What about an MBA, then?

I opened a rather large can of worms with my post about whether or not one should do a PhD last Friday, for the most popular question I have gotten since then is whether one should do an MBA – is it “worth it”?

Here are my thoughts on the subject:

  1. Just like the PhD, so also with the MBA. You are doing it to get a job, or get more money in your current job. You should be clear about this. You are not doing it to get better at business, or to start your own business. ((I’m talking about the median MBA candidate here))
  2. The major difference between an MBA and a PhD is that one is a marathon, and the other is a sprint. There is some satisfaction to be gained from simply finishing the marathon – but the point of a sprint is to win it. You need to be faster than the others – or the others need to be slower than you.

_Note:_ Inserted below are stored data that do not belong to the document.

(* ===== verification/Interrupts.v ===== *)
(** * Descriptor tables, interrupt entry and exceptions

    [Tables] encodes the segment and gate descriptors as gdt.c and idt.c do and
    reads them back as the processor does. [Entry] has the delivery of an
    interrupt, the stubs of isr_stubs.s instruction by instruction on a stack in
    memory, the dispatch of isr.c and the return. [Panics] has the exception
    handlers of exception.c. *)

From S2P Require Import Prelude Cpu Pmm BuddyProofs FrameAlloc Paging Apic Integrity.
From stdpp Require Import strings.
From Stdlib Require Import Ascii.
#[local] Open Scope Z_scope.

Module Tables.

(** ** Segments: gdt.c *)

Record gdt_entry := mkEntry {
  limit_low : Z;
  base_low : Z;
  base_middle : Z;
  access_byte : Z;
  flags : Z;
  base_high : Z }.

Definition global_descriptor_table_encode_entry (base limit access flags : Z) : gdt_entry :=
  let clamped_limit := if 0xFFFFF <? limit then 0xFFFFF else limit in
  mkEntry (Z.land clamped_limit 0xFFFF) (Z.land base 0xFFFF) (Z.land (Z.shiftr base 16) 0xFF) access
    (u8 (Z.lor (Z.land (Z.shiftr clamped_limit 16) 0x0F) (Z.land flags 0xF0))) (Z.land (Z.shiftr base 24) 0xFF).

Definition TSS_SIZE : Z := 108.

Record tss_t := mkTss { estack_pointer0 : Z; segment_selector0 : Z; io_map_base : Z }.

(** [esp] is what [asmutils_get_current_stack_pointer] returns. *)
Definition task_state_segment_initialize (kernel_ss_selector esp : Z) : tss_t := mkTss esp kernel_ss_selector TSS_SIZE.

Definition global_descriptor_table_initialize (tss_address esp : Z) : list gdt_entry * tss_t :=
  ([global_descriptor_table_encode_entry 0 0 0 0;
    global_descriptor_table_encode_entry 0 0xFFFFF 0x9A 0xC0;
    global_descriptor_table_encode_entry 0 0xFFFFF 0x92 0xC0;
    global_descriptor_table_encode_entry 0 0xFFFFF 0xFA 0xC0;
    global_descriptor_table_encode_entry 0 0xFFFFF 0xF2 0xC0;
    global_descriptor_table_encode_entry tss_address (TSS_SIZE - 1) 0x89 0x40],
   task_state_segment_initialize 0x10 esp).

(** What the processor takes from a descriptor: the limit counts pages when
    the granularity bit is set. *)
Definition segment_base (e : gdt_entry) : Z := base_low e + 2 ^ 16 * base_middle e + 2 ^ 24 * base_high e.
Definition segment_limit (e : gdt_entry) : Z :=
  let l := limit_low e + 2 ^ 16 * Z.land (flags e) 0x0F in
  if Z.testbit (flags e) 7 then l * 4096 + 4095 else l.
Definition segment_present (e : gdt_entry) : bool := Z.testbit (access_byte e) 7.
Definition segment_dpl (e : gdt_entry) : Z := Z.land (Z.shiftr (access_byte e) 5) 3.
Definition segment_is_code (e : gdt_entry) : bool := Z.testbit (access_byte e) 4 && Z.testbit (access_byte e) 3.

(** ** Gates: idt.c *)

Record idt_entry := mkGate { isr_low : Z; selector : Z; reserved : Z; type_attributes : Z; isr_high : Z }.

Definition interrupt_descriptor_table_encode_flat_entry (isr k_code_selector flags : Z) : idt_entry :=
  mkGate (Z.land isr 0xFFFF) k_code_selector 0 flags (Z.shiftr isr 16).

Definition GDT_KERNEL_CODE_SELECTOR : Z := 0x08.
Definition IDT_KERNEL_INTERRUPT_GATE : Z := 0x8E.
Definition IDT_USER_INTERRUPT_GATE : Z := 0xEE.
Definition PIC_VECTOR_OFFSET_MASTER : Z := 0x20.

Definition interrupt_descriptor_table_clear : list idt_entry :=
  replicate 256 (interrupt_descriptor_table_encode_flat_entry 0 0 0).

(** [for (i = 0; i < count; ++i)] over the addresses of the stubs. *)
Fixpoint interrupt_descriptor_table_install_vector_range (base : nat) (stubs : list Z) (idt : list idt_entry) : list idt_entry :=
  match stubs with
  | [] => idt
  | s :: stubs =>
    interrupt_descriptor_table_install_vector_range (S base) stubs
      (<[base := interrupt_descriptor_table_encode_flat_entry s GDT_KERNEL_CODE_SELECTOR IDT_KERNEL_INTERRUPT_GATE]> idt)
  end.

Section idt.
(** The address of the stub of a vector. *)
Context (stub : Z -> Z).

Definition idt_exception_stubs : list Z := stub <$> seqZ 0 32.
Definition idt_irq_stubs : list Z := stub <$> seqZ 32 16.

Definition interrupt_descriptor_table_initialize : list idt_entry :=
  let idt := interrupt_descriptor_table_clear in
  let idt := interrupt_descriptor_table_install_vector_range 0 idt_exception_stubs idt in
  let idt := interrupt_descriptor_table_install_vector_range (Z.to_nat PIC_VECTOR_OFFSET_MASTER) idt_irq_stubs idt in
  let idt := <[64%nat := interrupt_descriptor_table_encode_flat_entry (stub 64) GDT_KERNEL_CODE_SELECTOR IDT_KERNEL_INTERRUPT_GATE]> idt in
  <[128%nat := interrupt_descriptor_table_encode_flat_entry (stub 128) GDT_KERNEL_CODE_SELECTOR IDT_USER_INTERRUPT_GATE]> idt.

End idt.

Definition gate_offset (e : idt_entry) : Z := isr_low e + 2 ^ 16 * isr_high e.
Definition gate_present (e : idt_entry) : bool := Z.testbit (type_attributes e) 7.
Definition gate_dpl (e : idt_entry) : Z := Z.land (Z.shiftr (type_attributes e) 5) 3.
Definition gate_type (e : idt_entry) : Z := Z.land (type_attributes e) 0x0F.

  3. And if that is true (and I think it is), and if your job is likely to come from the placements process, then “winning” at the placement process becomes oh-so-important. Or, here is another way to think about it – if you think that you CV will look better by being able to say that you got placed in a “good” company while in college, then your MBA degree is about “winning” at the placement process.
  4. And that, unfortunately, makes the acquisition of an MBA degree a zero sum game. You only win by defeating everybody else. Because you don’t get the best job offer by making sure that the others get the best job offers – there’s only so many best job offers to go around.

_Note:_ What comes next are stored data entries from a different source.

(* ===== verification/Requests.v ===== *)
(** * Interrupt requests at work

    Models [interrupt_request_initialize] of irq.c with everything it calls: the
    interrupt controllers, the timer, the table of handlers, the keyboard, the
    mouse and the clock, and then the interrupts that arrive. The two 8259
    controllers are a model of the hardware, fed with the port accesses of the
    code; the handlers are those of [Apic], [Keyboard], [Mouse] and [Rtc]. *)

From S2P Require Import Prelude Cpu Apic InputRing Keyboard Mouse Rtc.
Import Apic.Pic Apic.Pit Apic.Apic Apic.Irq Keyboard.Ps2 Keyboard.Kbd.

(** ** The 8259 controllers *)

(** [expects] is the initialisation word that the next write to the data port
    is taken for, 0 when it is the mask. *)
Record chip := mkChip { imr : Z; in_service : Z; offset : Z; expects : nat }.

(** A command with bit 4 starts the initialisation, 0x20 ends the interrupt of
    the highest priority in service. *)
Definition command (v : Z) (c : chip) : chip :=
  if Z.testbit v 4 then mkChip 0 0 (offset c) 2
  else if v =? 0x20 then mkChip (imr c) (Z.land (in_service c) (in_service c - 1)) (offset c) (expects c)
  else c.

(** The words 2, 3 and 4 follow the first. *)
Definition data_write (v : Z) (c : chip) : chip :=
  match expects c with
  | 2%nat => mkChip (imr c) (in_service c) (Z.land v 0xF8) 3
  | 3%nat => mkChip (imr c) (in_service c) (offset c) 4
  | 4%nat => mkChip (imr c) (in_service c) (offset c) 0
  | _ => mkChip v (in_service c) (offset c) (expects c)
  end.

Definition pics : Type := chip * chip.

Definition feed_one (p : pics) (e : event) : pics :=
  match e with
  | Out port v =>
    if port =? PIC1_COMMAND then (command v p.1, p.2)
    else if port =? PIC1_DATA then (data_write v p.1, p.2)
    else if port =? PIC2_COMMAND then (p.1, command v p.2)
    else if port =? PIC2_DATA then (p.1, data_write v p.2)
    else p
  | _ => p
  end.

Definition feed (l : list event) (p : pics) : pics := fold_left feed_one l p.

Definition mask_of (line : Z) (p : pics) : Z := if line <? 8 then imr p.1 else imr p.2.

(** An interrupt waits while one of the same or a higher priority is served. *)
Definition open_ (k : Z) (c : chip) : bool :=
  negb (Z.testbit (imr c) k) && (Z.land (in_service c) (2 ^ (k + 1) - 1) =? 0) && (expects c =? 0)%nat.

Definition serve_bit (k : Z) (c : chip) : chip := mkChip (imr c) (Z.lor (in_service c) (2 ^ k)) (offset c) (expects c).

(** What arrives: a line, with what the keyboard controller's status and data
    ports read then, or a request that is gone when it is acknowledged. *)
Inductive signal := Line (l status data : Z) | Noise7 | Noise15.

(** The vector the processor gets, if any. *)
Definition raise (x : signal) (p : pics) : option (Z * pics) :=
  match x with
  | Line l _ _ =>
    if (0 <=? l) && (l <? 8) && negb (l =? IRQ_CASCADE_LINE) && open_ l p.1 then Some (offset p.1 + l, (serve_bit l p.1, p.2))
    else if (8 <=? l) && (l <? 16) && open_ IRQ_CASCADE_LINE p.1 && open_ (l - 8) p.2
    then Some (offset p.2 + (l - 8), (serve_bit IRQ_CASCADE_LINE p.1, serve_bit (l - 8) p.2))
    else None
  | Noise7 => if (expects p.1 =? 0)%nat then Some (offset p.1 + 7, p) else None
  | Noise15 => if open_ IRQ_CASCADE_LINE p.1 && (expects p.2 =? 0)%nat
               then Some (offset p.2 + 7, (serve_bit IRQ_CASCADE_LINE p.1, p.2)) else None
  end.

(** ** The kernel's state *)

(** The functions that are put into the table of handlers. *)
Inductive service := Exception_ (v : Z) | Timer_ | Spurious7 | Spurious15 | Keyboard_ | Mouse_ | Clock_.

Record world := mkWorld {
  config : irq;
  controller : apic;
  chips : pics;
  handlers : gmap Z service;
  keys : input;
  layout : keyboard;
  pointer : input;
  present : bool;
  time : rtc;
  cells : cmos;
  pit_hz : Z;
  enabled : bool }.

Definition with_config (x : irq) (w : world) : world :=
  mkWorld x (controller w) (chips w) (handlers w) (keys w) (layout w) (pointer w) (present w) (time w) (cells w) (pit_hz w) (enabled w).
Definition with_chips (x : pics) (w : world) : world :=
  mkWorld (config w) (controller w) x (handlers w) (keys w) (layout w) (pointer w) (present w) (time w) (cells w) (pit_hz w) (enabled w).
Definition with_keys (x : input) (w : world) : world :=
  mkWorld (config w) (controller w) (chips w) (handlers w) x (layout w) (pointer w) (present w) (time w) (cells w) (pit_hz w) (enabled w).
Definition with_layout (x : keyboard) (w : world) : world :=
  mkWorld (config w) (controller w) (chips w) (handlers w) (keys w) x (pointer w) (present w) (time w) (cells w) (pit_hz w) (enabled w).
Definition with_pointer (x : input) (w : world) : world :=
  mkWorld (config w) (controller w) (chips w) (handlers w) (keys w) (layout w) x (present w) (time w) (cells w) (pit_hz w) (enabled w).
Definition with_present (b : bool) (w : world) : world :=
  mkWorld (config w) (controller w) (chips w) (handlers w) (keys w) (layout w) (pointer w) b (time w) (cells w) (pit_hz w) (enabled w).
Definition with_clock (x : rtc) (c : cmos) (w : world) : world :=
  mkWorld (config w) (controller w) (chips w) (handlers w) (keys w) (layout w) (pointer w) (present w) x c (pit_hz w) (enabled w).
Definition with_hz (x : Z) (w : world) : world :=
  mkWorld (config w) (controller w) (chips w) (handlers w) (keys w) (layout w) (pointer w) (present w) (time w) (cells w) x (enabled w).

Definition asmutils_enable_interrupts (w : world) : world :=
  mkWorld (config w) (controller w) (chips w) (handlers w) (keys w) (layout w) (pointer w) (present w) (time w) (cells w) (pit_hz w) true.

(** The table is indexed by a byte. *)
Definition interrupt_service_routine_register_handler (v : Z) (h : service) (w : world) : world :=
  mkWorld (config w) (controller w) (chips w) (<[u8 v := h]> (handlers w)) (keys w) (layout w) (pointer w) (present w) (time w)
    (cells w) (pit_hz w) (enabled w).

Definition send (l : list event) (w : world) : world := with_chips (feed l (chips w)) w.

(** ** irq.c *)

Section requests.
(** What the keyboard controller and the clock answer, and the build's layout. *)
Context (answer : Z -> Z) (cell : nat -> Z -> Z) (azerty : bool).

Definition clear_mask (line : Z) (w : world) : world :=
  send (programmable_interrupt_controller_clear_mask line (mask_of line (chips w))) w.

Definition set_mask (line : Z) (w : world) : world :=
  send (programmable_interrupt_controller_set_mask line (mask_of line (chips w))) w.

Definition mask_all (w : world) : world := fold_left (fun w line => set_mask line w) (seqZ 0 IRQ_LINE_COUNT) w.

Definition interrupt_exception_initialize (w : world) : world :=
  fold_left (fun w v => interrupt_service_routine_register_handler v (Exception_ v) w) [1; 3; 6; 8; 13; 14] w.

Definition keyboard_start (w : world) : world :=
  let w := interrupt_service_routine_register_handler (PIC_VECTOR_OFFSET_MASTER + IRQ_KEYBOARD_LINE) Keyboard_ w in
  with_layout (keyboard_interrupt_initialize azerty (layout w)) w.

Definition mouse_start (w : world) : world :=
  let '(found, l) := personal_system_2_mouse_initialize answer (fun line => mask_of line (chips w)) (mkLink 0 []) in
  let w := if found then interrupt_service_routine_register_handler (PIC_VECTOR_OFFSET_SLAVE + (IRQ_MOUSE_LINE - 8)) Mouse_ w else w in
  with_present found (send (written l) w).

Definition clock_start (w : world) : world :=
  let w := interrupt_service_routine_register_handler (PIC_VECTOR_OFFSET_SLAVE + 0) Clock_ w in
  let '(t, c) := realtime_clock_initialize cell (cells w) in with_clock t c w.

Definition clock_periodic (on : Z) (w : world) : world :=
  let '(t, c) := realtime_clock_set_periodic_interrupt_enabled cell on (time w) (cells w) in with_clock t c w.

Definition timer_start (w : world) : world :=
  let '(hz, ev) := programmable_interval_timer_initialize (interrupt_request_timer_target_frequency_hz (config w)) in
  with_hz hz (send ev w).

Definition interrupt_request_initialize (w : world) : world :=
  let w := send (programmable_interrupt_controller_initialize (imr (chips w).1) (imr (chips w).2)) w in
  let w := mask_all w in
  let w := timer_start w in
  let w := interrupt_exception_initialize w in
  let w := interrupt_service_routine_register_handler (PIC_VECTOR_OFFSET_MASTER + IRQ_TIMER_LINE) Timer_ w in
  let w := interrupt_service_routine_register_handler (PIC_VECTOR_OFFSET_MASTER + IRQ_SPURIOUS7_LINE) Spurious7 w in
  let w := interrupt_service_routine_register_handler (PIC_VECTOR_OFFSET_MASTER + IRQ_SPURIOUS15_LINE) Spurious15 w in
  let w := keyboard_start w in
  let w := mouse_start w in
  let w := clock_start w in
  let w :=
    if negb (interrupt_request_rtc_periodic_enabled (config w) =? 0)
    then clear_mask IRQ_RTC_LINE (clear_mask IRQ_CASCADE_LINE (clock_periodic 1 w))
    else clock_periodic 0 w in
  asmutils_enable_interrupts (clear_mask IRQ_KEYBOARD_LINE (clear_mask IRQ_TIMER_LINE w)).

(** ** An interrupt *)

(** The handler that the table has for the vector; [None] is the panic of the
    default handler. *)
Definition interrupt_service_routine_dispatch (v : Z) (x : signal) (w : world) : option world :=
  let '(status, data) := match x with Line _ status data => (status, data) | _ => (0, 0) end in
  match handlers w !! v with
  | None | Some (Exception_ _) => None
  | Some Timer_ =>
    let '(_, c, ev) := interrupt_request_timer_handler (controller w) (config w) in Some (send ev (with_config c w))
  | Some Spurious7 =>
    let '(c, ev) := interrupt_request_spurious_irq7_handler (in_service (chips w).1) (config w) in Some (send ev (with_config c w))
  | Some Spurious15 =>
    let '(c, ev) := interrupt_request_spurious_irq15_handler (in_service (chips w).2) (config w) in Some (send ev (with_config c w))
  | Some Keyboard_ =>
    let '(k, ev) := keyboard_interrupt_handler (config w) (controller w) data (keys w) in Some (send ev (with_keys k w))
  | Some Mouse_ =>
    let '(p, ev) := personal_system_2_mouse_interrupt_handler (config w) (controller w) status data (pointer w) in
    Some (send ev (with_pointer p w))
  | Some Clock_ =>
    let '(t, c) := realtime_clock_interrupt_handler cell (time w) (mkCmos (clock (cells w)) []) in
    Some (send (accesses c) (with_clock t (mkCmos (clock c) (accesses (cells w) ++ accesses c)) w))
  end.

Definition interrupt (w : world) (x : signal) : option world :=
  if negb (enabled w) then Some w
  else match raise x (chips w) with
       | None => Some w
       | Some (v, p) => interrupt_service_routine_dispatch v x (with_chips p w)
       end.

Fixpoint session (w : world) (l : list signal) : option world :=
  match l with
  | [] => Some w
  | x :: l => w ← interrupt w x; session w l
  end.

  5. Walk into an MBA education with your eyes wide open: that’s why you are there, to be the best in a zero-sum game. By definition, the MBA game is a cut-throat game. If that is the world you want to inhabit, then an MBA is a great education to acquire.
  6. Remember, though, that the education isn’t what you learn in class. That education, these days, you can get for free online, and it’ll be better than the education you get in your college. The education that you get is learning how to be demonstrably better than your peers while being part of the same community for two years. You then have to apply these learnings to your career.

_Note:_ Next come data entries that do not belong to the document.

(** One command is fetched and answered, unless there is none, an engine is
    stopped, the pointer is held in reset, or too many responses are not
    acknowledged. *)
Definition turn (x : zmap * controller) : zmap * controller :=
  let '(mem, c) := x in
  if fetching c && responding c && (fetched c <? 256) && negb (fetched c =? command_pointer c) && (unacknowledged c <? limit c) then
    let next := (fetched c + 1) mod HDA_RING_ENTRIES in
    let command := zget mem (command_base c + 4 * next) in
    let slot := (written c + 1) mod HDA_RING_ENTRIES in
    (<[response_base c + 8 * slot := answer command]> mem,
     mkController (command_base c) (response_base c) (command_pointer c) next slot (fetching c) (responding c)
       (unacknowledged c + 1) (limit c) (heard c ++ [command]) (other c))
  else (mem, c).

#[local] Instance hda_controller : Device controller := { d_read := read_register; d_write := write_register; d_step := turn }.

End codec.

End Controller.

  7. That makes the MBA one of those rare degrees where the quality of the college really matters. Not because the faculty is likely to be better, or because you will get better facilities, or because the library will be better. All that is likely true, but the reason you want to get into a “good” college is because you need to show that you have beaten the best, twice over. You first beat everybody else by getting into this college when so many others couldn’t, and you beat everybody else who got in by scoring more than they did. It really is the ultimate zero-sum game!
  8. An MBA with prior work-experience is worth so much more than an MBA with no prior work-experience. Identify the gaps in what you know about the corporate world by working in the corporate world, and then do an MBA.
  9. You do an MBA for the job, for your peer group and for what you learn in the classroom – in that order.
  10. If you are faintly horrified by what you have just read, don’t even think about doing an MBA. If you can’t wait to get started, you should definitely do an MBA!